All the glory of the World Cup, without the French! Review

Colin Ferris
World Cup '98 Info


  • N/A


  • 1 - 8


  • EA Sports


  • N/A

Release Date

  • 12/31/1969
  • Out Now


  • N64
  • PC
  • PS


All the glory of the World Cup, without the French!

All kidding aside, the World Cup in 1998 has to be the most disorganized it has

ever been. No one was able to get tickets. There aren’t enough police. Heck, half

of France went on strike the week before it started! So, for all you soccer fans

out there who are missing their favorite games, now you have a way to play them

over and over again to your hearts content. Maybe you could even help the United

States win a game or two . . .

World Cup ’98 is the only officially licensed World Cup game on the market. Following the EA Sports release of FIFA ’98: Road to the World Cup, many people assumed (yours truly included) that World Cup ’98 would just be a rehash of the same game with different teams and players. I’ve never been happier to be wrong. EA had a new team make a new engine, and a brand new game for all us soccer players. Isn’t it good to know that some companies won’t pump a game out quickly for a fast buck?

As you may imagine, all the teams are the national teams that qualified for

this year’s World Cup. For many American soccer fans, the national teams are

at least recognizable, as opposed to most of the FIFA teams. As you can imagine,

Brazil is amazing, Jamaica is colorful, and the US is, well, present

and accounted for. You also have the ability to edit players and make them better

at their positions. There is also a terrific classic mode where you are able

to play memorable games from past World Cups. Interestingly enough, you can

even start a game without any human players. Pitting one teams stats against

the other, and let the computer play it out. It could probably be used as some

sort of betting tool. Not that we condone that sort of thing . . .

The graphics are pretty good though they could have used a little faster framerate.

Unfortunately, it still looks roughly the same as the other soccer games available

for the N64. The only place left to go graphics-wise is to get the folks at

Acclaim to tell the industry how they do the beautiful hi-res graphics for their

sports games, such as Quarterback

Club ’98

The most notable change in gameplay between FIFA ’98 and World Cup ’98 is the addition of the pass indicator. Tired of never knowing where your players are when not on the screen? Hate that radar solution that some soccer games use? Well, World Cup ’98 has a nice arrow that points toward the closest player in the direction you are facing. Now, you can cross the ball straight to teammates, without anyone intercepting it. This feature does mean that you end up in front of the goal a little more often, so the keepers have been improved to block most of the shots.

The control is easy to get used to, but nearly impossible to master. Normally, the stick moves you around, A passes, B shoots, and, my favorite, C^ is the intentional foul button. Easy enough? Wait, there’s more. If you hold down Z and R and press the buttons, you can execute In-game Tactics(ie Through ball runs, offside traps, etc.).

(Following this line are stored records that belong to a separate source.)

(** X8: filters only narrow the listing.  Whenever [list_jobs] answers a
    query, the unfiltered query on the same store answers too, with one
    record per stored job, and the filtered answer is a sublist of it:
    the same records in the same order, some left out. *)
Theorem list_jobs_narrows (department type location : option string) (w : World)
    (r : list (option doc)) :
  (list_jobs department type location w).1 = Ok r →
  ∃ d all, db w = Some d
    ∧ (list_jobs None None None w).1 = Ok all
    ∧ all = (λ j, serialize_doc (Some j)) <$> docs_of d "job"
    ∧ r `sublist_of` all
    ∧ (length r ≤ length (docs_of d "job"))%nat.
Proof.
  intros Hr. pose proof (list_jobs_ok_healthy _ _ _ _ _ Hr) as Hh.
  destruct (list_jobs_inv _ _ _ _ _ Hr) as (d & Hdb & ->).
  exists d. eexists. split; [done|].
  rewrite (list_jobs_healthy None None None w d Hdb Hh).
  change (build_filter_query None None None) with (∅ : doc).
  rewrite filter_matches_empty.
  split; [reflexivity|]. split; [reflexivity|]. split.
  - apply fmap_sublist, List_filter_sublist.
  - rewrite length_fmap. apply sublist_length, List_filter_sublist.
Qed.

Lemma list_jobs_narrows_witness :
  ∃ d all, db (world_of (Some seeded_database) []) = Some d
    ∧ (list_jobs None None None (world_of (Some seeded_database) [])).1 = Ok all
    ∧ all = (λ j, serialize_doc (Some j)) <$> docs_of d "job"
    ∧ ((λ j, serialize_doc (Some j))
         <$> List.filter (selects None None (Some "Remote"))
               (docs_of seeded_database "job")) `sublist_of` all
    ∧ (length ((λ j, serialize_doc (Some j))
                 <$> List.filter (selects None None (Some "Remote"))
                       (docs_of seeded_database "job"))
       ≤ length (docs_of d "job"))%nat.
Proof.
  apply (list_jobs_narrows None None (Some "Remote")
           (world_of (Some seeded_database) [])).
  vm_compute. reflexivity.
Defined.

(** X9: the failures of [list_jobs].  It returns a list or raises a 500,
    never anything else; when the store fails with text [msg] the 500
    carries [msg] as its detail. *)
Theorem list_jobs_status_codes (department type location : option string)
    (w : World) :
  ((∃ r, (list_jobs department type location w).1 = Ok r)
   ∨ (∃ msg, (list_jobs department type location w).1
             = Raise (HTTPException 500 msg)))
  ∧ ∀ d msg fs, db w = Some d → faults w = Some msg :: fs →
      (list_jobs department type location w).1 = Raise (HTTPException 500 msg).
Proof.
  split.
  - unfold list_jobs, try_except. rewrite bind_run.
    destruct (get_documents _ _ w) as [[jobs|e] w']; simpl.
    + left. by eexists.
    + right. by eexists.
  - intros d msg fs Hdb Hf. unfold list_jobs, try_except. rewrite bind_run.
    rewrite (get_documents_run _ _ _ d Hdb). unfold roundtrip. by rewrite Hf.
Qed.

Lemma list_jobs_status_codes_witness :
  (list_jobs (Some "Design") None None
     (world_of (Some seeded_database) [Some "timed out"])).1
  = Raise (HTTPException 500 "timed out").
Proof.
  apply (proj2 (list_jobs_status_codes (Some "Design") None None
                  (world_of (Some seeded_database) [Some "timed out"]))
           seeded_database "timed out" []);
    reflexivity.
Defined.

(** ** [seed_jobs], beyond idempotence *)

Lemma seed_jobs_no_db_result (w : World) :
  db w = None → ∃ msg, (seed_jobs w).1 = Raise (HTTPException 500 msg).
Proof.
  intros Hdb. unfold seed_jobs, try_except.
  rewrite bind_run. unfold bool_db, get_db. rewrite bind_run. simpl.
  rewrite Hdb. simpl. rewrite bind_run. simpl.
  rewrite bind_run, bind_run.
  rewrite (create_document_no_db _ _ _ Hdb). by eexists.
Qed.

(** X10: the answers of [seed_jobs].  In every world a seed call returns
    [inserted = 3] without a message, or [inserted = 0] with the message
    "Jobs already exist", or raises a 500: it never reports one or two
    insertions, and never raises anything but a 500. *)
Theorem seed_jobs_outcomes (w : World) :
  (seed_jobs w).1 = Ok {| inserted := 3; message := None |}
  ∨ (seed_jobs w).1 = Ok {| inserted := 0; message := Some "Jobs already exist" |}
  ∨ ∃ msg, (seed_jobs w).1 = Raise (HTTPException 500 msg).
Proof.
  destruct (db w) as [d|] eqn:Hdb.
  - destruct (seed_jobs_cases w d Hdb) as (k & _ & _ & Hres).
    destruct Hres as [[Hmsg _]|[[Hok _]|[Hok _]]]; auto.
  - right. right. by apply seed_jobs_no_db_result.
Qed.

(** X11: a handle that refuses truth testing.  [seed_jobs] tests the
    handle with [if db]; when that test raises, the call raises a 500
    with the exception's text before counting or inserting anything,
    whatever the job collection holds. *)
Theorem seed_jobs_truth_test_raises (w : World) (d : Database) (e : exn) :
  db w = Some d →
  db_bool d = Raise e →
  seed_jobs w = (Raise (HTTPException 500 (str_exn e)), w).
Proof.
  intros Hdb Hb. unfold seed_jobs, try_except.
  by rewrite bind_run, (bool_db_run _ _ Hdb), Hb.
Qed.

Lemma seed_jobs_truth_test_raises_witness :
  seed_jobs (world_of (Some strict_database) [])
  = (Raise (HTTPException 500 "no truth value"),
     world_of (Some strict_database) []).
Proof.
  apply (seed_jobs_truth_test_raises (world_of (Some strict_database) [])
           strict_database (NotImplementedError "no truth value"));
    reflexivity.
Defined.

(** X12: [seed_jobs] only appends.  Whatever the outcome, the job
    collection afterwards is the one before followed by at most three new
    records, and every other collection is what it was: no stored record
    is removed or rewritten. *)
Theorem seed_jobs_only_appends (w : World) (d : Database) :
  db w = Some d →
  ∃ d' new, db (seed_jobs w).2 = Some d'
    ∧ docs_of d' "job" = (docs_of d "job" ++ new)%list
    ∧ (length new ≤ 3)%nat
    ∧ ∀ coll, coll ≠ "job" → docs_of d' coll = docs_of d coll.
Proof.
  intros Hdb. destruct (seed_jobs_cases w d Hdb) as (k & Hk & Hd & _).
  eexists. eexists. split; [exact Hd|]. split; [apply docs_of_store_jobs|].
  split.
  - rewrite length_imap, length_take. lia.
  - intros coll Hne. by apply store_jobs_other.
Qed.

Lemma seed_jobs_only_appends_witness :
  ∃ d' new, db (seed_jobs flaky_world).2 = Some d'
    ∧ docs_of d' "job" = (docs_of empty_database "job" ++ new)%list
    ∧ (length new ≤ 3)%nat
    ∧ ∀ coll, coll ≠ "job" → docs_of d' coll = docs_of empty_database coll.
Proof. apply (seed_jobs_only_appends flaky_world empty_database). reflexivity. Defined.

Lemma Job_model_no_identity (job : Job) : model_dump job !! "_id" = None.
Proof.
  unfold model_dump, Job_model. rewrite !lookup_insert_ne by done.
  apply lookup_empty.
Qed.



(** ** [test_database], beyond never raising *)

Lemma length_substring_0 (n : nat) (s : string) :
  (String.length (substring 0 n s) ≤ n)%nat.
Proof.
  revert s. induction n as [|n IH]; intros s.
  - destruct s; simpl; lia.
  - destruct s as [|c s]; simpl; [lia|]. specialize (IH s). lia.
Qed.

(** X14: the configuration entries of the diagnostic.  Whatever the
    handle and the store do, [database_url] and [database_name] of the
    answer only tell whether the environment variables [DATABASE_URL] and
    [DATABASE_NAME] are set to a non-empty value; the database's name and
    the "Configured" text written earlier in the function never reach the
    caller. *)
Theorem test_database_env_entries (w : World) :
  ∃ r, (test_database w).1 = Ok r
    ∧ database_url r
      = Some (if truthy (environ w !! "DATABASE_URL") then "✅ Set" else "❌ Not Set")
    ∧ database_name r
      = Some (if truthy (environ w !! "DATABASE_NAME") then "✅ Set" else "❌ Not Set").
Proof.
  unfold test_database, try_except. rewrite bind_run.
  destruct (probe_database_ok initial_response w) as (r' & Hr & _ & He & _).
  destruct (probe_database initial_response w) as [[r0|e] w'] eqn:Hp;
    simpl in Hr, He; [|discriminate].
  unfold getenv. rewrite !bind_run. simpl. rewrite He.
  eexists. by repeat split.
Qed.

Then, there’s the skill moves. Hold Z or R to execute skill moves. Yes, you too can execute the Stepover Nutmeg, and you don’t even need to borrow a cup of sugar from the neighbors. These moves were too complicated to remember how to do in the middle of a fast paced game like soccer. I found myself just getting by with the normal controls.

Other Complaints? Yea, there are a few. I still say that if a game has advertising in it, it should directly affect the cost of the game. If I’m going to have to look at advertising while I play, I damn well shouldn’t have to pay for it. If I want to see a snickers bar after every missed shot, I’ll watch TV, where I didn’t pay for it. Damn corporate jackals. Grrrrrrrr.

The sound is unremarkable. Although the use of those snotty English commentators

telling me how bad I am didn’t help my disposition. I have to say that after

watching a few of the games on ESPN2, American announcers have no idea how to

commentate soccer either, so I don’t blame EA for going with the stereotype.

World Cup ’98 is a great soccer game for those infused with the World

Cup madness. It is a different game than FIFA ’98, so

owners of that game won’t be disappointed. So knock the mud off your cleats,

get out you shinguards, and sit in front of your TV for one of the best soccer

games out there. One question, does EA know that the song they licensed for

the opening, “Tubthumping,” is about heavy drinking? Not exactly the message

you want from a soccer game, but somehow fitting.